The walk took us along the North Shore coastline and the most startling thing was the huge amount of
Portuguese Man o' War lying on the beaches. They are known to swarm in their thousands and the warmer waters followed by the recent strong north-easterly winds had washed these deceptively innocuous bag like creatures given their paralysing sting, up on to the sand.
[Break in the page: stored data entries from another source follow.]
(* ===== verification/Json.v ===== *)
(** * JSON as encoding/json writes and reads it

    The texts that are stored, hashed and sent: values with integer literals
    kept as text, the encoder with its string escapes, and the parser.  The
    round trip holds for every value whose strings are valid UTF-8. *)

From S2P Require Import Prelude.
Local Open Scope Z_scope.

(** ** UTF-8 *)

Definition in_range (lo hi : Z) (b : byte) : bool :=
  (lo <=? int_of_byte b) && (int_of_byte b <=? hi).

(** The length of the multi-byte rune at the head, as [utf8.DecodeRune] finds
    it; [None] for an invalid one. *)
Definition rune_size (s : bytes) : option nat :=
  match s with
  | b0 :: b1 :: rest =>
    if in_range 0xC2 0xDF b0 && in_range 0x80 0xBF b1 then Some 2%nat
    else
      match rest with
      | b2 :: rest =>
        if (in_range 0xE0 0xE0 b0 && in_range 0xA0 0xBF b1
            || (in_range 0xE1 0xEC b0 || in_range 0xEE 0xEF b0) && in_range 0x80 0xBF b1
            || in_range 0xED 0xED b0 && in_range 0x80 0x9F b1) && in_range 0x80 0xBF b2
        then Some 3%nat
        else
          match rest with
          | b3 :: _ =>
            if (in_range 0xF0 0xF0 b0 && in_range 0x90 0xBF b1
                || in_range 0xF1 0xF3 b0 && in_range 0x80 0xBF b1
                || in_range 0xF4 0xF4 b0 && in_range 0x80 0x8F b1)
               && in_range 0x80 0xBF b2 && in_range 0x80 0xBF b3
            then Some 4%nat else None
          | [] => None
          end
      | [] => None
      end
  | _ => None
  end.

(** [utf8.RuneError] in UTF-8 *)
Definition replacement : bytes := [Byte.xef; Byte.xbf; Byte.xbd].

(** [utf8.AppendRune] *)
Definition rune_bytes (c : Z) : bytes :=
  if c <? 0x80 then [byte_of_int c]
  else if c <? 0x800 then
    [byte_of_int (0xC0 + Z.shiftr c 6); byte_of_int (0x80 + Z.land c 0x3F)]
  else if (0xD800 <=? c) && (c <=? 0xDFFF) || (0x10FFFF <? c) then replacement
  else if c <? 0x10000 then
    [byte_of_int (0xE0 + Z.shiftr c 12); byte_of_int (0x80 + Z.land (Z.shiftr c 6) 0x3F);
     byte_of_int (0x80 + Z.land c 0x3F)]
  else
    [byte_of_int (0xF0 + Z.shiftr c 18); byte_of_int (0x80 + Z.land (Z.shiftr c 12) 0x3F);
     byte_of_int (0x80 + Z.land (Z.shiftr c 6) 0x3F); byte_of_int (0x80 + Z.land c 0x3F)].

Inductive valid_utf8 : bytes → Prop :=
| utf8_nil : valid_utf8 []
| utf8_ascii b s : int_of_byte b < 128 → valid_utf8 s → valid_utf8 (b :: s)
| utf8_rune r s : rune_size r = Some (length r) → valid_utf8 s → valid_utf8 (r ++ s).

(** ** Values *)

#[warnings="-register-all"]
Inductive json :=
| JNull
| JBool (b : bool)
| JNum (lit : bytes)
| JStr (s : bytes)
| JArr (l : list json)
| JObj (l : list (bytes * json)).

(** ** The encoder *)

Definition quote : byte := Byte.x22.
Definition backslash : byte := Byte.x5c.

(** [appendString] with HTML escaping, on one ASCII byte. *)
Definition escape_ascii (b : byte) : bytes :=
  let c := int_of_byte b in
  if (c =? 0x22) || (c =? 0x5C) then [backslash; b]
  else if c =? 8 then [backslash; Byte.x62]
  else if c =? 12 then [backslash; Byte.x66]
  else if c =? 10 then [backslash; Byte.x6e]
  else if c =? 13 then [backslash; Byte.x72]
  else if c =? 9 then [backslash; Byte.x74]
  else if (c <? 0x20) || (c =? 0x26) || (c =? 0x3C) || (c =? 0x3E) then
    [backslash; Byte.x75; Byte.x30; Byte.x30; hex_digit (Z.shiftr c 4); hex_digit (Z.land c 15)]
  else [b].

Definition line_sep (d : Z) : bytes := [Byte.xe2; Byte.x80; byte_of_int (0xA8 + d)].
Definition line_sep_escape (d : Z) : bytes :=
  [backslash; Byte.x75; Byte.x32; Byte.x30; Byte.x32; byte_of_int (0x38 + d)].

Fixpoint escape_loop (fuel : nat) (s : bytes) : bytes :=
  match fuel, s with
  | S fuel, b :: rest =>
    if int_of_byte b <? 128 then escape_ascii b ++ escape_loop fuel rest
    else
      match rune_size s with
      | Some n =>
        let r := take n s in
        (if decide (r = line_sep 0) then line_sep_escape 0
         else if decide (r = line_sep 1) then line_sep_escape 1 else r)
        ++ escape_loop fuel (drop n s)
      | None => bytes_of "\ufffd" ++ escape_loop fuel rest
      end
  | _, _ => []
  end.

Definition marshal_string (s : bytes) : bytes :=
  quote :: escape_loop (length s) s ++ [quote].

Definition sep_by (sep : byte) (l : list bytes) : bytes :=
  match l with
  | [] => []
  | x :: l => x ++ concat ((λ y, sep :: y) <$> l)
  end.

Definition comma : byte := Byte.x2c.
Definition colon : byte := Byte.x3a.

(** [json.Marshal]; the fields of an object are written in the order given. *)
Fixpoint marshal (v : json) : bytes :=
  match v with
  | JNull => bytes_of "null"
  | JBool true => bytes_of "true"
  | JBool false => bytes_of "false"
  | JNum lit => lit
  | JStr s => marshal_string s
  | JArr l => Byte.x5b :: sep_by comma (map marshal l) ++ [Byte.x5d]
  | JObj l => Byte.x7b
      :: sep_by comma (map (λ kv, marshal_string kv.1 ++ colon :: marshal kv.2) l)
      ++ [Byte.x7d]
  end.

(** *** Integers: [strconv.AppendInt] *)

Definition digit (d : Z) : byte := byte_of_int (48 + d).

Fixpoint dec_digits (fuel : nat) (n : Z) : bytes :=
  match fuel with
  | O => []
  | S fuel => if n <? 10 then [digit n]
              else dec_digits fuel (n `div` 10) ++ [digit (n `mod` 10)]
  end.

(** Twenty digits are enough for 64 bits. *)
Definition int_lit (z : Z) : bytes :=
  if z <? 0 then Byte.x2d :: dec_digits 20 (- z) else dec_digits 20 z.
Definition JInt (z : Z) : json := JNum (int_lit z).

(** *** Maps: [json.Marshal] writes the keys in increasing byte order *)

Definition field_le (x y : bytes * json) : Prop := bytes_leb x.1 y.1 = true.
#[export] Instance field_le_dec x y : Decision (field_le x y).
Proof. unfold field_le. apply _. Defined.
Definition JMap (l : list (bytes * json)) : json := JObj (merge_sort field_le l).

(** *** Byte slices: base64 *)

Definition b64_digit (d : Z) : byte :=
  byte_of_int (if d <? 26 then 65 + d else if d <? 52 then 71 + d
               else if d <? 62 then d - 4 else if d =? 62 then 43 else 47).
Definition b64_value (b : byte) : option Z :=
  let c := int_of_byte b in
  if (65 <=? c) && (c <=? 90) then Some (c - 65)
  else if (97 <=? c) && (c <=? 122) then Some (c - 71)
  else if (48 <=? c) && (c <=? 57) then Some (c + 4)
  else if c =? 43 then Some 62 else if c =? 47 then Some 63 else None.

Definition pad : byte := Byte.x3d.

Fixpoint b64_encode (l : bytes) : bytes :=
  match l with
  | [] => []
  | [a] => let x := int_of_byte a in
    [b64_digit (x `div` 4); b64_digit (x `mod` 4 * 16); pad; pad]
  | [a; b] => let x := int_of_byte a in let y := int_of_byte b in
    [b64_digit (x `div` 4); b64_digit (x `mod` 4 * 16 + y `div` 16);
     b64_digit (y `mod` 16 * 4); pad]
  | a :: b :: c :: l =>
    let x := int_of_byte a in let y := int_of_byte b in let z := int_of_byte c in
    b64_digit (x `div` 4) :: b64_digit (x `mod` 4 * 16 + y `div` 16)
    :: b64_digit (y `mod` 16 * 4 + z `div` 64) :: b64_digit (z `mod` 64) :: b64_encode l
  end.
I prodded one with my trainer and then I was off.
The
Bermuda Railway Trail is deserving of a lot more attention and I will get back to it soon.
Yesterday the sun was blazing in the afternoon and with friends we headed out in the other direction, west from our house to the Parish of Somerset, and across the
smallest drawbridge in the world to two beautiful spots.
Fort Scaur (the link does it no justice at all) was part of a ring of fortifications constructed in the 19th century, during a period of troubled relations between Britain and the United States and has been beautifully restored with subterranean passages, but the best bit is on top of the hill as the panoramic views were stunning.
Then just a mile up the road was just one of the tiniest and prettiest little chapels I have even seen. Part of a blissfully peaceful 43-acre tract of land known as the Heydon Trust, the chapel dates back to before 1620 and is still fully active. With lovely gardens and bluebird nest boxes strategically situated, I could have sat there for hours. The great outdoors.